— Problem to solve —
Print exactly the lines below between the line holding "let '(s, i, reliableOnly)" and the line holding "Definition resend_look (s", inclusive, and nothing more.
Data provided Start Marker
(** The contract frame a head is given when its item did not carry one. A contract
    that is no longer open is a nil dereference. *)
Definition head_contract (s : SendSequence) (i : sendItem) : go (option Frame) :=
  match si_contract i with
  | Some id =>
      if ik_hasContractFrame (si_key i) then Ret None
      else match openSendContracts s !! id with Some c => Ret (Some (contractFrameOf c)) | None => Panic end
  | None => Ret None
  end.

(** The new wire frame: the item's frame is decoded, its pack made the head and
    encoded again; [None] when a step of the codec fails. *)
Definition setHead (s : SendSequence) (i : sendItem) : go (SendSequence * option bytes) :=
  match protoUnmarshalTransferFrame (transferFrameBytes (si_wire i)) with
  | None => Ret (s, None)
  | Some tf =>
      let! pack := head_pack tf in
      match pack with
      | None => Ret (s, None)
      | Some pk =>
          let '(s, t) := now s in
          let! cf := head_contract s i in
          Ret (s, head_bytes tf (head_fields pk (openTag t) cf))
      end
  end.

Definition apply_policy (s : SendSequence) : SendSequence * bool :=
  let '(s, (p, available)) := transferFlightPolicy s in (set_flight s (fst (applyPolicy (ss_flight s) p)), available).

(** The frame an item is resent with: [None] when the head could not be set. *)
Definition promote (s : SendSequence) (i : sendItem) (promotingHead : bool) : go (SendSequence * option sendItem) :=
  if promotingHead then
    let! '(s, b) := setHead s i in
    match b with
    | None => let! s := dropItem s i in Ret (s, None)
    | Some b =>
        let! '(s, _) := q_remove s (si_id i) in
        let '(s, buf) := alloc (messagePoolReturn s i) in
        let i := set_wire i (ItemWire true b buf) in
        Ret (update_item s i, Some i)
    end
  else let! '(s, _) := q_remove s (si_id i) in Ret (s, Some i).

(** Back into the queue at [t]. *)
Definition requeue (s : SendSequence) (i : sendItem) (t : Z) : SendSequence :=
  let i := set_resend i t in q_add (update_item s i) i.

(** The time an item is due again: its backoff, or its ack deadline when that
    comes first. *)
Definition next_resend (i : sendItem) (t ackTimeout timeout : Z) : Z :=
  if negb (si_retained i) && (ackTimeout <=? timeout) then t + ackTimeout else t + timeout.

Definition resend_write (s : SendSequence) (i : sendItem) (debit : Z) : go (SendSequence * sendItem) :=
  let '(s, available) := apply_policy s in
  let '(s, i, reliableOnly) :=
    if si_tracked i then observeUnreliableResendTimeout s i available else (s, i, false) in
  let '(s, (d, ok)) := writeMaybeWrappedBytes s (transferFrameBytes (si_wire i)) (ik_forceUnwrapped (si_key i)) reliableOnly in
  let s := if negb ok && (0 <? debit) then emit s (EvRefund debit) else s in
  let '(s, i) := if d_typed d || d_unreliable d || d_reliable d then observeCarrierWrite s i d else (s, i) in
  Ret (emit s (EvResend (wire_len i) (i64 (sendCount (si_times i) + 1))), set_sendCount i (i64 (sendCount (si_times i) + 1))).

(** One due item; [false] ends the sequence. *)
Definition resend_item (s : SendSequence) (i : sendItem) (t ackTimeout : Z) : go (SendSequence * bool) :=
  let! first := index (sendItems s) 0 in
  let isHead := si_seq first =? si_seq i in
  let promotingHead := isHead && negb (head (si_wire i)) in
  let! '(s, x) := promote s i promotingHead in
  match x with
  | None => Ret (emit s (EvExit sendExitHeadError), false)
  | Some i =>
      let charged := negb promotingHead && negb (resendIsFree (sendCount (si_times i)) isHead) in
      let '(allowed, debit) := if charged then retryAllowed (reads s) (wire_len i) else (true, 0) in
      let s := if charged then tick s else s in
      if negb allowed then
        let s := emit s (EvDeferred (wire_len i)) in
        let! '(s, rtt) := ScaledRtt s in
        let timeout := resendBackoff rtt (i64 (sendCount (si_times i) + 1)) (MaxResendInterval settings) in
        Ret (requeue s i (next_resend i t ackTimeout timeout), true)
      else
        let! '(s, i) := resend_write s i debit in
        if (0 <? MaxResendCount settings) && (MaxResendCount settings <=? sendCount (si_times i))
        then Ret (requeue s i (t + AckTimeout settings), true)
        else
          let! '(s, rtt) := ScaledRtt s in
          let timeout := resendBackoff rtt (sendCount (si_times i)) (MaxResendInterval settings) in
          Ret (requeue s i (next_resend i t ackTimeout timeout), true)
  end.

(** The head of the queue at time [t]: it ends the loop, with the next wait or
    with the sequence ([None]), or it is due. *)
Inductive look :=
| LookEnd (s : SendSequence) (r : option Z)
| LookDue (i : sendItem) (expired : bool) (ackTimeout timeout : Z).

Definition resend_look (s : SendSequence) (t timeout : Z) : look :=
  match PeekFirst (resendQueue s) with
  | None => LookEnd s (Some timeout)
  | Some i =>
      let ackTimeout := time_Sub (sendTime (si_times i) + AckTimeout settings) t in
      let timeout' := if negb (si_retained i) && (ackTimeout <? timeout) then ackTimeout else timeout in
      let expired := si_retained i && backstop_passed i t in
      if negb expired && (ackTimeout <=? 0) && negb (si_retained i) then LookEnd (emit s (EvExit sendExitAckTimeout)) None
      else if negb expired && (t <? si_resend i) then
        let itemTimeout := time_Sub (si_resend i) t in
        LookEnd s (Some (if itemTimeout <? timeout' then itemTimeout else timeout'))
      else LookDue i expired ackTimeout (if expired then timeout else timeout')
  end.

(** The loop over the due items at time [t]; [None] ends the sequence, otherwise
    the next wait. *)
Fixpoint resend_pass (fuel : nat) (s : SendSequence) (t timeout : Z) : go (SendSequence * option Z) :=
  match resend_look s t timeout with
  | LookEnd s r => Ret (s, r)
  | LookDue i expired ackTimeout timeout =>
      match fuel with
      | O => Panic
      | S fuel =>
          if expired then
            let! s := dropItem (emit s (EvRetention RetainDrop)) i in
            resend_pass fuel s t timeout
          else
            let! '(s, go_on) := resend_item s i t ackTimeout in
            if go_on then resend_pass fuel s t timeout else Ret (s, None)
      end
  end.

(** The scan of the snapshot for expired backstops. *)
Fixpoint backstop_scan (s : SendSequence) (t : Z) (l : list sendItem) : go SendSequence :=
  match l with
  | [] => Ret s
  | i :: l =>
      let! s := if si_retained i && backstop_passed i t then dropItem (emit s (EvRetention RetainDrop)) i else Ret s in
      backstop_scan s t l
  end.

(** *** The loop *)

(** The acks of a turn's snapshot: the head when it was updated, and the
    selective ones in the order the map is walked. *)
Definition apply_acks (s : SendSequence) (headAck : option sequenceAck) (l : list (bytes * sequenceAck)) : go SendSequence :=
  let! s := match headAck with Some a => receiveAck s (ak_messageId a) false (ak_tag a) | None => Ret s end in
  fold_left (fun m '(id, a) => let! s := m in receiveAck s id true (ak_tag a)) l (Ret s).

(** [unreliableFlightGates] under the policy of the turn. *)
Definition unreliableFlightGates (s : SendSequence) (available : bool) : bool := is_limited s && negb available.

Definition canQueue (s : SendSequence) (gates available : bool) : bool :=
  let capacity := CanAdd (resendQueue s) (ss_pool s) 0 (ResendQueueMaxByteCount settings) in
  if negb gates then capacity
  else if negb (canSend (ss_flight s)) then available && atFloor (ss_flight s) && capacity
  else capacity.

(** What the select of a turn picks. [SelIdle closed]: the timer, with the
    answer of [idleCondition.Close]. *)
Inductive select_case := SelDone | SelAcks | SelClosed | SelPack (p : SendPack) (l : list attempt) | SelIdle (closed : bool).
Data provided End Marker
— Answer section —
  let '(s, i, reliableOnly) :=
    if si_tracked i then observeUnreliableResendTimeout s i available else (s, i, false) in
  let '(s, (d, ok)) := writeMaybeWrappedBytes s (transferFrameBytes (si_wire i)) (ik_forceUnwrapped (si_key i)) reliableOnly in
  let s := if negb ok && (0 <? debit) then emit s (EvRefund debit) else s in
  let '(s, i) := if d_typed d || d_unreliable d || d_reliable d then observeCarrierWrite s i d else (s, i) in
  Ret (emit s (EvResend (wire_len i) (i64 (sendCount (si_times i) + 1))), set_sendCount i (i64 (sendCount (si_times i) + 1))).

(** One due item; [false] ends the sequence. *)
Definition resend_item (s : SendSequence) (i : sendItem) (t ackTimeout : Z) : go (SendSequence * bool) :=
  let! first := index (sendItems s) 0 in
  let isHead := si_seq first =? si_seq i in
  let promotingHead := isHead && negb (head (si_wire i)) in
  let! '(s, x) := promote s i promotingHead in
  match x with
  | None => Ret (emit s (EvExit sendExitHeadError), false)
  | Some i =>
      let charged := negb promotingHead && negb (resendIsFree (sendCount (si_times i)) isHead) in
      let '(allowed, debit) := if charged then retryAllowed (reads s) (wire_len i) else (true, 0) in
      let s := if charged then tick s else s in
      if negb allowed then
        let s := emit s (EvDeferred (wire_len i)) in
        let! '(s, rtt) := ScaledRtt s in
        let timeout := resendBackoff rtt (i64 (sendCount (si_times i) + 1)) (MaxResendInterval settings) in
        Ret (requeue s i (next_resend i t ackTimeout timeout), true)
      else
        let! '(s, i) := resend_write s i debit in
        if (0 <? MaxResendCount settings) && (MaxResendCount settings <=? sendCount (si_times i))
        then Ret (requeue s i (t + AckTimeout settings), true)
        else
          let! '(s, rtt) := ScaledRtt s in
          let timeout := resendBackoff rtt (sendCount (si_times i)) (MaxResendInterval settings) in
          Ret (requeue s i (next_resend i t ackTimeout timeout), true)
  end.

(** The head of the queue at time [t]: it ends the loop, with the next wait or
    with the sequence ([None]), or it is due. *)
Inductive look :=
| LookEnd (s : SendSequence) (r : option Z)
| LookDue (i : sendItem) (expired : bool) (ackTimeout timeout : Z).

Definition resend_look (s : SendSequence) (t timeout : Z) : look :=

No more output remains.